O que o jornal não contou é que havia uma carta!

No saguão do aeroporto, eu esperava o Milton Ribeiro que prometera vir de Porto Alegre. Minha atenção foi atraída por um moço a gritar:
- Polícia!
Carregava um saco plástico transparente. Dentro havia um vidro daqueles de boca larga, de guardar biscoito de polvilho. Lá em casa tem vários desses, pensei.

Aproximei-me e distingui o que me pareceu uma peça anatômica. Identifiquei-me como psiquiatra e pedi às pessoas se afastarem um pouco para que pudesse socorrer o moço em crise de histeria.
Foi logo dizendo:
- Dr., toma isso aqui, não aguento nem ver sangue, quanto mais um coração ainda fresco!
- Acalme-se, deve ser doação para transplante. Sou médico e vou levá-lo para o Hospital das Clínicas.

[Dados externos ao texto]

Lemma on_frames_chunks target chunks : forall buffer w,
  Forall (fun c => includes (fst c) CONNECTION_MARKER = false) chunks ->
  streaming_turn target buffer w ->
  streaming_turn target (buffer ++ concat_all (map fst chunks))%string
    (on_frames (chunk_frames chunks) w).
Proof.
  induction chunks as [| [c now] chunks IH]; intros buffer w Hall Hinv; simpl.
  - rewrite append_nil_r. assumption.
  - inversion Hall as [| ? ? Hc Hrest]; subst. simpl in Hc.
    rewrite <- append_assoc. apply IH; [assumption |].
    apply on_frame_stream_chunk; assumption.
Qed.

(** A frame whose content carries the connection marker is logged and
    dropped before its type is looked at. *)
Lemma on_frame_marker members s now w :
  lookup "content" members = Some (JString s) ->
  includes s CONNECTION_MARKER = true ->
  on_frame (JObject members) now w
  = (Return tt, with_history (cons (ConsoleLog "Received connection confirmation")) w).
Proof.
  intros Hc Hm. unfold on_frame, try_catch, bind, property, ret.
  rewrite Hc. simpl. rewrite Hm. reflexivity.
Qed.




(** ** Frames that are dropped *)

(** C7: a text that [JSON.parse] rejects is logged and dropped.  The
    decode step returns no frame; the handler returns normally, leaves
    the turn (target, buffer, streaming flag, last-flush time), the
    connection and the platform as they were, and issues no platform
    call. *)
Theorem malformed_input_is_discarded JSON_parse data now w :
  JSON_parse data = None ->
  let logged := with_history (cons (ConsoleError "Failed to parse WebSocket message:")) w in
  decode JSON_parse data w = (Return None, logged)
  /\ ws_on_message JSON_parse data now w = (Return tt, logged)
  /\ activeTurn logged = activeTurn w
  /\ connection logged = connection w
  /\ platform logged = platform w
  /\ platform_calls (history logged) = platform_calls (history w).
Proof.
  intros Hparse. unfold ws_on_message, decode, bind. rewrite Hparse.
  repeat split; reflexivity.
Qed.

Lemma malformed_input_is_discarded_witness :
  let w := fresh_turn sample_target [] in
  let logged := with_history (cons (ConsoleError "Failed to parse WebSocket message:")) w in
  keyword_parse "{type: stream_chunk" = None
  /\ ws_on_message keyword_parse "{type: stream_chunk" 1000%Z w = (Return tt, logged).
Proof.
  split; [reflexivity |].
  apply (malformed_input_is_discarded keyword_parse "{type: stream_chunk" 1000%Z
           (fresh_turn sample_target [])).
  reflexivity.
Defined.

(** C9: while the streaming flag is set, a [chat_response] or [stream]
    frame changes nothing of the turn, of the connection or of the
    platform script, and no platform call is issued for it. *)
Theorem complete_message_ignored_while_streaming members now w :
  lookup "type" members = Some (JString "chat_response")
  \/ lookup "type" members = Some (JString "stream") ->
  isStreaming (activeTurn w) = true ->
  let r := on_frame (JObject members) now w in
  fst r = Return tt
  /\ activeTurn (snd r) = activeTurn w
  /\ connection (snd r) = connection w
  /\ platform (snd r) = platform w
  /\ platform_calls (history (snd r)) = platform_calls (history w).
Proof.
  intros Ht Hs. unfold on_frame, try_catch, bind, property, ret, gets.
  destruct Ht as [Ht | Ht]; rewrite Ht;
    destruct (lookup "content" members) as [[| b | n | s | items | ms] |]; simpl;
    rewrite ?Hs;
    repeat match goal with
      | |- context [if ?b then _ else _] => rewrite ?Hs; destruct b; simpl
      end;
    try discriminate; repeat split; reflexivity.
Qed.

Lemma complete_message_ignored_while_streaming_witness :
  let w := snd (on_frame (stream_chunk "partial") 1000%Z (fresh_turn sample_target [])) in
  let r := on_frame (chat_response "the whole answer") 1100%Z w in
  isStreaming (activeTurn w) = true
  /\ fst r = Return tt
  /\ activeTurn (snd r) = activeTurn w
  /\ connection (snd r) = connection w
  /\ platform (snd r) = platform w
  /\ platform_calls (history (snd r)) = platform_calls (history w).
Proof.
  split; [reflexivity |].
  apply (complete_message_ignored_while_streaming
           [("type", JString "chat_response"); ("content", JString "the whole answer")]
           1100%Z
           (snd (on_frame (stream_chunk "partial") 1000%Z (fresh_turn sample_target [])))).
  - left. reflexivity.
  - reflexivity.
Defined.

(** C10: a frame whose [content] is a string containing the connection
    marker is logged and dropped whatever its [type] says: the buffer and
    the rest of the turn stay as they were, no platform call is issued,
    and every message shows what it showed before. *)
Theorem marker_frame_is_discarded members s now w :
  lookup "content" members = Some (JString s) ->
  includes s CONNECTION_MARKER = true ->
  let r := on_frame (JObject members) now w in
  fst r = Return tt
  /\ history (snd r) = ConsoleLog "Received connection confirmation" :: history w
  /\ activeTurn (snd r) = activeTurn w
  /\ platform_calls (history (snd r)) = platform_calls (history w)
  /\ forall target, rendered target (history (snd r)) = rendered target (history w).
Proof.
  intros Hc Hm. simpl. rewrite (on_frame_marker members s now w Hc Hm).
  repeat split; reflexivity.
Qed.

Lemma marker_frame_is_discarded_witness :
  let s := "Connected to ANA Multi-Agent System" in
  let w := snd (on_frame (stream_chunk "partial") 1000%Z (fresh_turn sample_target [])) in
  let r := on_frame (stream_chunk s) 2000%Z w in
  includes s CONNECTION_MARKER = true
  /\ fst r = Return tt
  /\ history (snd r) = ConsoleLog "Received connection confirmation" :: history w
  /\ activeTurn (snd r) = activeTurn w
  /\ platform_calls (history (snd r)) = platform_calls (history w)
  /\ forall target, rendered target (history (snd r)) = rendered target (history w).
Proof.
  split; [reflexivity |].
  apply (marker_frame_is_discarded
           [("type", JString "stream_chunk");
            ("content", JString "Connected to ANA Multi-Agent System")]
           "Connected to ANA Multi-Agent System" 2000%Z
           (snd (on_frame (stream_chunk "partial") 1000%Z (fresh_turn sample_target [])))).
  - reflexivity.
  - reflexivity.
Defined.

(** ** Error frames *)

Lemma platform_calls_cons_call c r h :
  platform_calls (Platform c r :: h) = platform_calls h ++ [c].
Proof. reflexivity. Qed.

(** What [handleErrorMessage] does with a string description on an
    active turn. *)
Lemma handleErrorMessage_overwrites members description target w :
  lookup "error" members = Some (JString description) ->
  let shown := (ERROR_PREFIX ++ description)%string in
  let r := handleErrorMessage (JObject members) (Some target) w in
  fst r = Return tt
  /\ platform_calls (history (snd r))
     = platform_calls (history w) ++ [chat_update (channel target) (ts target) shown]
  /\ (hd Accepted (platform w) = Accepted ->
      rendered target (history (snd r)) = Some shown).
Proof.
  intros He shown.
  cbv [handleErrorMessage try_catch bind property ret platform_call deref coerce].
  rewrite He. cbv [ToString_opt ToString]. fold shown.
  destruct (platform w) as [| [| e] rest]; cbn [fst snd hd].
  - split; [reflexivity |]. split; [reflexivity |].
    intros _. cbn [history with_history rendered].
    rewrite !String.eqb_refl. reflexivity.
  - split; [reflexivity |]. split; [reflexivity |].
    intros _. cbn [history with_history with_platform rendered].
    rewrite !String.eqb_refl. reflexivity.
  - split; [reflexivity |]. split; [reflexivity |]. discriminate.
Qed.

Havia um envelope junto ao recipiente e não hesitei em surrupiá-lo, despistadamente. Pensei: "deve ser a explicação".
Aos seguranças apontei o moço:
- O pacote é dele. Eu vi quando saiu do sanitário masculino.
Levaram-no para a Administração, acho.

Quanto a mim, saí de fininho. Longe de todos, li:

"Se você achou este vidro contendo um coração, não o jogue fora. É o meu. Durante meses amei uma pessoa linda, maravilhosa, alegre e radiante. Ela não me conhecia, mas eu descobri onde morava. Toda manhã estava no mesmo ponto em que ela tomava o ônibus para o centro. Talvez nem me enxergasse, nunca respondeu a um Bom dia! sequer. Pensava nela durante o trabalho, o dia inteiro. Ensaiei muitas vezes chegar perto, identificar-me e declarar meu amor, mas não consegui. Imaginava: Olha, moça, não te conheço, mas quero te dizer que meu coração te pertence. Eu te amo!

De repente, ela sumiu.
Hoje cedo, vi a aliança em sua mão esquerda. Concluí que se casara, deve ter viajado para lua-de-mel e, agora, voltou. Fui traído covardemente!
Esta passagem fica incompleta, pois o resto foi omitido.